- [Your objective] Would you transcribe the data word for word?

[Saved entries]
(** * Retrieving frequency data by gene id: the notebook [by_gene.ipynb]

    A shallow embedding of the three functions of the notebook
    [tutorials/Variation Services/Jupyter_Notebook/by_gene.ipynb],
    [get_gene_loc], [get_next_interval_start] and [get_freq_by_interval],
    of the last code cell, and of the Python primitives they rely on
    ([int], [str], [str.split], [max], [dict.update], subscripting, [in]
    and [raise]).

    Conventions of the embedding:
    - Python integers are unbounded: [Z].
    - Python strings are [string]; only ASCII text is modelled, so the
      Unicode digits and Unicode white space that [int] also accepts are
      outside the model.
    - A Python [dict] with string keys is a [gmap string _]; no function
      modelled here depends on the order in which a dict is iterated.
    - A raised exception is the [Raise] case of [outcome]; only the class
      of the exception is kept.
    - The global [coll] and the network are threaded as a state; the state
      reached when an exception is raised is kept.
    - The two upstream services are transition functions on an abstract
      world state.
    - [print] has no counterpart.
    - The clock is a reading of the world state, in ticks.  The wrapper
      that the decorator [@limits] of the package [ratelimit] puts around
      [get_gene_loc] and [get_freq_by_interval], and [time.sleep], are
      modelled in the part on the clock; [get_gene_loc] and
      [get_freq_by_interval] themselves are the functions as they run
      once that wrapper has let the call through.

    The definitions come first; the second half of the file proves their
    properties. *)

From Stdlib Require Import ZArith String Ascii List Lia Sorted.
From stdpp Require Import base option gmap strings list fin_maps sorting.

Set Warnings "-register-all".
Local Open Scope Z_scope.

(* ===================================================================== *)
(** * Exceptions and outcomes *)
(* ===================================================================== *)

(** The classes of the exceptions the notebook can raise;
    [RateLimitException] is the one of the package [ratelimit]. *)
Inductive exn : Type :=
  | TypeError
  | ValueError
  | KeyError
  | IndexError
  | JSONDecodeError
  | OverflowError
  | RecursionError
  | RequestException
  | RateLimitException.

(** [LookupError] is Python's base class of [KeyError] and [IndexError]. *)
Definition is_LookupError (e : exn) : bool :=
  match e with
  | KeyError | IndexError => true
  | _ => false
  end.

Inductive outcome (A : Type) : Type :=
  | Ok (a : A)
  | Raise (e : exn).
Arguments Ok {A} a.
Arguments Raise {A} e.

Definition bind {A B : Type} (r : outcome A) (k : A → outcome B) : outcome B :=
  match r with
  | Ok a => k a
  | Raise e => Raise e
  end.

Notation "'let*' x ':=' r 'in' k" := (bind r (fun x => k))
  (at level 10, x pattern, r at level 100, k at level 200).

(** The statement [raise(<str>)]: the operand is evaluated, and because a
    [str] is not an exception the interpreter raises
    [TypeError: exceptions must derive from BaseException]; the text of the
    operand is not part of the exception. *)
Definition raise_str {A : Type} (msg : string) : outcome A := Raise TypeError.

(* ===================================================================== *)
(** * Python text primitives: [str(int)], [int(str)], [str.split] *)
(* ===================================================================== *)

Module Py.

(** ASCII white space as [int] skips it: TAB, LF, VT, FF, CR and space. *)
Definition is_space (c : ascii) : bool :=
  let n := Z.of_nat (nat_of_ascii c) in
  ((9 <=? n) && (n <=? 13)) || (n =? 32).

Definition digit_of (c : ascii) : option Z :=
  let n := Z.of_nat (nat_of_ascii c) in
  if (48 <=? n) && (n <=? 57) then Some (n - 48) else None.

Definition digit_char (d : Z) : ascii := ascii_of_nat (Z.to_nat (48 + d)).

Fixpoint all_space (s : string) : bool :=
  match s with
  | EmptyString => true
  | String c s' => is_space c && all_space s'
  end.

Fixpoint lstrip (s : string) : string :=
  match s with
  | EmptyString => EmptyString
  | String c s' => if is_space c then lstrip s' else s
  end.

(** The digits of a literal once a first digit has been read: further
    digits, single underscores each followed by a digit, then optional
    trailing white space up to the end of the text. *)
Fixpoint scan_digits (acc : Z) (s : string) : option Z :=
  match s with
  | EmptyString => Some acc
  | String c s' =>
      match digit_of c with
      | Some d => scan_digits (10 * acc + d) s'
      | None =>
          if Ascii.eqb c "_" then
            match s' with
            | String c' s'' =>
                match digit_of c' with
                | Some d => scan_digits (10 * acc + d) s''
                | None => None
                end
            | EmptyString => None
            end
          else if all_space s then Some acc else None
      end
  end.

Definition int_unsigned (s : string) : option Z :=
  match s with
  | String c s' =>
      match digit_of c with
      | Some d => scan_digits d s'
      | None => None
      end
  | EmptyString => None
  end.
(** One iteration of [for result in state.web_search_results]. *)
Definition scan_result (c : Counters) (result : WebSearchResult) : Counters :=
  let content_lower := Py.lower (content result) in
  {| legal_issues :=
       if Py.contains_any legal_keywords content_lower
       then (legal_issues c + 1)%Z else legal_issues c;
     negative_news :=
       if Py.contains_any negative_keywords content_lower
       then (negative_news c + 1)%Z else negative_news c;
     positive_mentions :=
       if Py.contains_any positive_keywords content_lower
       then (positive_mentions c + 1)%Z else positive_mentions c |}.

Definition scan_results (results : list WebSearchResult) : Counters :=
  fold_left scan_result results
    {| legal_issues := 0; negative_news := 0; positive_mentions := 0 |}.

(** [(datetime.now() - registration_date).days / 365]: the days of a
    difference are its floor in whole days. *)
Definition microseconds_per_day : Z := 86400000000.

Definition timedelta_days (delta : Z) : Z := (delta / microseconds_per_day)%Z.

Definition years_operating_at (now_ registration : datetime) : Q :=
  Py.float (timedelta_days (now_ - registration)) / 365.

- [Result for this exercise]
(** * Retrieving frequency data by gene id: the notebook [by_gene.ipynb]

    A shallow embedding of the three functions of the notebook
    [tutorials/Variation Services/Jupyter_Notebook/by_gene.ipynb],
    [get_gene_loc], [get_next_interval_start] and [get_freq_by_interval],
    of the last code cell, and of the Python primitives they rely on
    ([int], [str], [str.split], [max], [dict.update], subscripting, [in]
    and [raise]).

    Conventions of the embedding:
    - Python integers are unbounded: [Z].
    - Python strings are [string]; only ASCII text is modelled, so the
      Unicode digits and Unicode white space that [int] also accepts are
      outside the model.
    - A Python [dict] with string keys is a [gmap string _]; no function
      modelled here depends on the order in which a dict is iterated.
    - A raised exception is the [Raise] case of [outcome]; only the class
      of the exception is kept.
    - The global [coll] and the network are threaded as a state; the state
      reached when an exception is raised is kept.
    - The two upstream services are transition functions on an abstract
      world state.
    - [print] has no counterpart.
    - The clock is a reading of the world state, in ticks.  The wrapper
      that the decorator [@limits] of the package [ratelimit] puts around
      [get_gene_loc] and [get_freq_by_interval], and [time.sleep], are
      modelled in the part on the clock; [get_gene_loc] and
      [get_freq_by_interval] themselves are the functions as they run
      once that wrapper has let the call through.

    The definitions come first; the second half of the file proves their
    properties. *)

From Stdlib Require Import ZArith String Ascii List Lia Sorted.
From stdpp Require Import base option gmap strings list fin_maps sorting.

Set Warnings "-register-all".
Local Open Scope Z_scope.

(* ===================================================================== *)
(** * Exceptions and outcomes *)
(* ===================================================================== *)

(** The classes of the exceptions the notebook can raise;
    [RateLimitException] is the one of the package [ratelimit]. *)
Inductive exn : Type :=
  | TypeError
  | ValueError
  | KeyError
  | IndexError
  | JSONDecodeError
  | OverflowError
  | RecursionError
  | RequestException
  | RateLimitException.

(** [LookupError] is Python's base class of [KeyError] and [IndexError]. *)
Definition is_LookupError (e : exn) : bool :=
  match e with
  | KeyError | IndexError => true
  | _ => false
  end.

Inductive outcome (A : Type) : Type :=
  | Ok (a : A)
  | Raise (e : exn).
Arguments Ok {A} a.
Arguments Raise {A} e.

Definition bind {A B : Type} (r : outcome A) (k : A → outcome B) : outcome B :=
  match r with
  | Ok a => k a
  | Raise e => Raise e
  end.

Notation "'let*' x ':=' r 'in' k" := (bind r (fun x => k))
  (at level 10, x pattern, r at level 100, k at level 200).

(** The statement [raise(<str>)]: the operand is evaluated, and because a
    [str] is not an exception the interpreter raises
    [TypeError: exceptions must derive from BaseException]; the text of the
    operand is not part of the exception. *)
Definition raise_str {A : Type} (msg : string) : outcome A := Raise TypeError.

(* ===================================================================== *)
(** * Python text primitives: [str(int)], [int(str)], [str.split] *)
(* ===================================================================== *)

Module Py.

(** ASCII white space as [int] skips it: TAB, LF, VT, FF, CR and space. *)
Definition is_space (c : ascii) : bool :=
  let n := Z.of_nat (nat_of_ascii c) in
  ((9 <=? n) && (n <=? 13)) || (n =? 32).

Definition digit_of (c : ascii) : option Z :=
  let n := Z.of_nat (nat_of_ascii c) in
  if (48 <=? n) && (n <=? 57) then Some (n - 48) else None.

Definition digit_char (d : Z) : ascii := ascii_of_nat (Z.to_nat (48 + d)).

Fixpoint all_space (s : string) : bool :=
  match s with
  | EmptyString => true
  | String c s' => is_space c && all_space s'
  end.

Fixpoint lstrip (s : string) : string :=
  match s with
  | EmptyString => EmptyString
  | String c s' => if is_space c then lstrip s' else s
  end.

(** The digits of a literal once a first digit has been read: further
    digits, single underscores each followed by a digit, then optional
    trailing white space up to the end of the text. *)
Fixpoint scan_digits (acc : Z) (s : string) : option Z :=
  match s with
  | EmptyString => Some acc
  | String c s' =>
      match digit_of c with
      | Some d => scan_digits (10 * acc + d) s'
      | None =>
          if Ascii.eqb c "_" then
            match s' with
            | String c' s'' =>
                match digit_of c' with
                | Some d => scan_digits (10 * acc + d) s''
                | None => None
                end
            | EmptyString => None
            end
          else if all_space s then Some acc else None
      end
  end.

Definition int_unsigned (s : string) : option Z :=
  match s with
  | String c s' =>
      match digit_of c with
      | Some d => scan_digits d s'
      | None => None
      end
  | EmptyString => None
  end.
(** One iteration of [for result in state.web_search_results]. *)
Definition scan_result (c : Counters) (result : WebSearchResult) : Counters :=
  let content_lower := Py.lower (content result) in
  {| legal_issues :=
       if Py.contains_any legal_keywords content_lower
       then (legal_issues c + 1)%Z else legal_issues c;
     negative_news :=
       if Py.contains_any negative_keywords content_lower
       then (negative_news c + 1)%Z else negative_news c;
     positive_mentions :=
       if Py.contains_any positive_keywords content_lower
       then (positive_mentions c + 1)%Z else positive_mentions c |}.

Definition scan_results (results : list WebSearchResult) : Counters :=
  fold_left scan_result results
    {| legal_issues := 0; negative_news := 0; positive_mentions := 0 |}.

(** [(datetime.now() - registration_date).days / 365]: the days of a
    difference are its floor in whole days. *)
Definition microseconds_per_day : Z := 86400000000.

Definition timedelta_days (delta : Z) : Z := (delta / microseconds_per_day)%Z.

Definition years_operating_at (now_ registration : datetime) : Q :=
  Py.float (timedelta_days (now_ - registration)) / 365.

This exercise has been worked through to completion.